Uglieland carnivals were highly anticipated annual events. Crowds in the thousands were drawn to the bright lights, live music and open air festivities. A selection of rides (including roller coasters, toboggans and chair-a-planes) and live shows by circus performers and illusionists kept guests entertained well into the evening. But it was Ugly Men's late night gambling and the infamous dance floor that eventually brought the organisation into disrepute.

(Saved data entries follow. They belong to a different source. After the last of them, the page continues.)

(** The coarse form: the verdict folded into the status. *)
Definition store_consume_login_code (s : option store_t) (code_hash state_hash : option blob) (now : Z)
    (user_cap handle_cap : option Z) : T consume_out unit := fun o c =>
  match store_consume_login_code_ex s code_hash state_hash now true user_cap handle_cap o c with
  | (inr tt, o', c') =>
      (match co_verdict o' with
       | STORE_CODE_OK => inr tt
       | STORE_CODE_STATE_MISMATCH => inl STORE_ERR_CONFLICT
       | _ => inl STORE_ERR_NOT_FOUND
       end, o', c')
  | other => other
  end.

(** ** Recovery codes and enrollment tickets *)

(** [*locked_out], [*locked_until_out] and [*fail_count_out] *)
Definition store_recovery_lock_state {O} (s : option store_t) (user_id : option blob) (now : Z) (locked_out : bool)
    : T O (bool * Z * Z) :=
  match s with
  | None => fail STORE_ERR_ARG
  | Some _ =>
      _ ← check (id_ok user_id && locked_out) STORE_ERR_ARG;
      row ← select_opt (users_by_id (bytes_of user_id));
      match row with
      | None => fail STORE_ERR_NOT_FOUND
      | Some u => mret (now <? u_locked_until u, u_locked_until u, int32 (u_fail_count u))
      end
  end.

(** [ORDER BY code_id DESC] *)
Definition code_newer (r1 r2 : recovery_row) : Prop := r_id r2 <= r_id r1.
#[global] Instance code_newer_dec : RelDecision code_newer.
Proof. intros r1 r2. apply Z_le_dec. Defined.

Definition unused_codes (user : blob) (d : db) : list recovery_row :=
  merge_sort code_newer (filter (unused_of user) (recovery_codes d)).

(** A call of the caller's callback. *)
Definition visiting {X A} (f : X -> A * X) : T X A := fun x c => let '(a, x') := f x in (inr a, x', c).

(** A walk over the rows of a query: [visit] is the loop body; [true] breaks. *)
Fixpoint walk {X R} (visit : X -> R -> bool * X) (rows : list R) : T X unit :=
  ok ← sqlite;
  _ ← check ok STORE_ERR_DB;
  match rows with
  | [] => mret ()
  | r :: more =>
      stop ← visiting (fun x => visit x r);
      if stop : bool then mret () else walk visit more
  end.

Definition store_list_unused_recovery_codes {X} (s : option store_t) (user_id : option blob)
    (fn : option (X -> Z -> text -> bool * X)) : T X unit :=
  match s, fn with
  | Some _, Some fn =>
      _ ← check (id_ok user_id) STORE_ERR_ARG;
      _ ← prepare;
      _ ← bind_params;
      rows ← peek_view (unused_codes (bytes_of user_id));
      walk (fun x r => match r_pwhash r with None => (false, x) | Some h => fn x (r_id r) (c_str h) end) rows
  | _, _ => fail STORE_ERR_ARG
  end.

Fixpoint insert_codes {O} (user : blob) (hashes : list (option text)) (now : Z) : T O unit :=
  match hashes with
  | [] => mret ()
  | h :: more => _ ← write_db (insert_recovery user (bytes_of h) now); insert_codes user more now
  end.

(** [snprintf(detail, sizeof detail, "issued %zu", n)] *)
Definition issued_detail (n : nat) : text := label (String.append "issued " (pretty (N.of_nat n))).

(** The out state is [*superseded_out]. *)
Definition store_recovery_replace (s : option store_t) (user_id : option blob) (pwhash_strs : option (list (option text)))
    (now : Z) : T Z unit :=
  match s, pwhash_strs with
  | Some s, Some hashes =>
      _ ← check (id_ok user_id && negb (blen hashes =? 0)) STORE_ERR_ARG;
      _ ← check (bool_decide (Forall is_Some hashes)) STORE_ERR_ARG;
      _ ← set_out (fun _ => 0);
      let user := bytes_of user_id in
      transaction (
        row ← select_opt (users_by_id user);
        _ ← check (bool_decide (is_Some row)) STORE_ERR_NOT_FOUND;
        n ← write_db (supersede_recovery user now);
        _ ← set_out (fun _ => n);
        _ ← insert_codes user hashes now;
        audit_append s (label "recovery-issue") (Some user) None (Some (issued_detail (length hashes))) now)
  | _, _ => fail STORE_ERR_ARG
  end.

(** [SELECT handle FROM devices WHERE user_id=?1 AND status='active' LIMIT 1] *)
Definition some_active_device (user : blob) (d : db) : list device_row :=
  scan (filter (fun v => d_user v = user /\ d_status v = ACTIVE) (devices d)).

(** The revocation loop: at most [guard] rounds, one device each. *)
Fixpoint revoke_loop {O} (s : store_t) (user : blob) (now : Z) (guard : nat) (revoked : Z) : T O Z :=
  match guard with
  | 0%nat => mret revoked
  | S guard' =>
      row ← select_opt (some_active_device user);
      match row with
      | None => mret revoked
      | Some v =>
          _ ← check ((0 <? blen (d_handle v)) && (blen (d_handle v) <=? STORE_ID_MAX)) STORE_ERR_DAMAGED;
          _ ← revoke_device_locked s (d_handle v) (Some (label "recovery")) (Some (label "recovery revoke=all")) now;
          revoke_loop s user now guard' (revoked + 1)
      end
  end.

(** The most rounds the loop makes, one for each device. *)
Definition revoke_guard : nat := Z.to_nat 1024.
#[global] Arguments revoke_guard : simpl never.

(** The out state is [*revoked_out]. *)
Definition store_recovery_consume_ex (s : option store_t) (code_id : Z) (user_id ticket_hash : option blob)
    (now expires_at : Z) (revoke_all : bool) : T Z unit :=
  _ ← set_out (fun _ => 0);
  match s with
  | None => fail STORE_ERR_ARG
  | Some s =>
      _ ← check (id_ok user_id && bool_decide (is_Some ticket_hash)) STORE_ERR_ARG;
      let user := bytes_of user_id in
      revoked ← transaction (
        _ ← write_found (update_recovery_used code_id user now);
        _ ← write_db (clear_recovery user);
        _ ← write_unique (insert_ticket (bytes_of ticket_hash) user now expires_at);
        revoked ← (if revoke_all then revoke_loop s user now revoke_guard 0 else mret 0);
        _ ← audit_append s (label "recovery-use") (Some user) None (Some (label "ok")) now;
        mret revoked);
      set_out (fun _ => revoked)
  end.

Definition store_recovery_consume (s : option store_t) (code_id : Z) (user_id ticket_hash : option blob)
    (now expires_at : Z) : T Z unit :=
  store_recovery_consume_ex s code_id user_id ticket_hash now expires_at false.
(* ===== verification/StoreLogic.v ===== *)
(** * Reasoning about the store's operations

    A relation [R] that every statement respects relates the committed
    database before an operation to the one after it, whatever fails on the
    way: a commit publishes a sequence of statements, a rollback publishes
    nothing, an autocommitted statement publishes itself.  [grows R m] is that
    fact for one C function; the hint database [store] proves it by the shape
    of the code. *)

From S2P Require Import Prelude StoreDb StoreTx Store StoreAuth.

(** A statement that takes a database only to [R]-related ones. *)
Definition respects (R : relation db) (s : statement) : Prop :=
  forall d d' n, s d = Applied d' n -> R d d'.

Definition grows (R : relation db) {O A} (m : T O A) : Prop :=
  forall o c r o' c', m o c = (r, o', c') -> R (disk c) (view c) ->
    R (disk c) (disk c') /\ R (disk c') (view c').

Lemma engine_same c b c' : engine c = (b, c') ->
  disk c' = disk c /\ (work c' = work c \/ (b = false /\ work c' = None)).
Proof.
  unfold engine. destruct (faults c) as [|[| |] fs]; intros [= <- <-]; simpl; auto.
Qed.

Section grows.
Context (R : relation db) `{!PreOrder R}.

Lemma engine_grows c b c' : engine c = (b, c') -> R (disk c) (view c) ->
  R (disk c) (disk c') /\ R (disk c') (view c').
Proof.
  unfold view. intros [-> [->|[_ ->]]]%engine_same HR; simpl; split; done.
Qed.

Lemma grows_ret {O A} (a : A) : grows R (mret (M := T O) a).
Proof. by intros o c r o' c' [= <- <- <-] HR. Qed.

Lemma grows_bind {O A B} (m : T O A) (f : A -> T O B) :
  grows R m -> (forall a, grows R (f a)) -> grows R (m ≫= f).
Proof.
  intros Hm Hf o c r o' c'. unfold mbind, T_bind.
  destruct (m o c) as [[[e|a] o1] c1] eqn:E; intros Hr HR.
  - injection Hr as <- <- <-. by eapply Hm.
  - destruct (Hm _ _ _ _ _ E HR) as [H1 H2]. destruct (Hf a _ _ _ _ _ Hr H2).
    split; [by etrans|done].
Qed.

By the late 1920s, The West Australian had joined a choir of voices from the public and clergy calling for closure of the Uglieland carnivals at White City: "... there still flourishes in the city a place which, at best is an architectural eyesore and a moral disgrace. Situated at the foot of William-street, and forming one of the few blots on the picturesque riverfront of Perth...White City, also, contains a large open-air -dance floor on which youths, with their hats on their heads, perform intricate and sometimes immodest, steps with, young women whom, prob- ably they have never seen before...Since its inception, White City has proved to be a magnet, for larrikins and loafers, who, in various stages of intoxication, make for its gates when the hotels are closed."Caving to mounting public pressure, the Western Australian government ordered the closure of White City in 1929, effectively bringing an end to the Ugly Men's reign over Perth's social scene. After losing their major fundraising activity, the Ugly Men fell into inactivity during the 1930s. In 1948, the organisation was declared defunct.

Although based in Western Australia, the organisation did spread to other states, particularly in rural centres, and was closely associated with the New Settlers' League and the United British Immigrants' Association, both established to assist new immigrants from the United Kingdom.

The Lotteries Commission of Western Australia was established in 1933 to raise funds for hospitals and community organisations, taking over many of the activities of the Association. Long-serving president and vice-president of the Ugly Men's Association, Alec Clydesdale and Harry Mann, were both appointed to the first Commission board.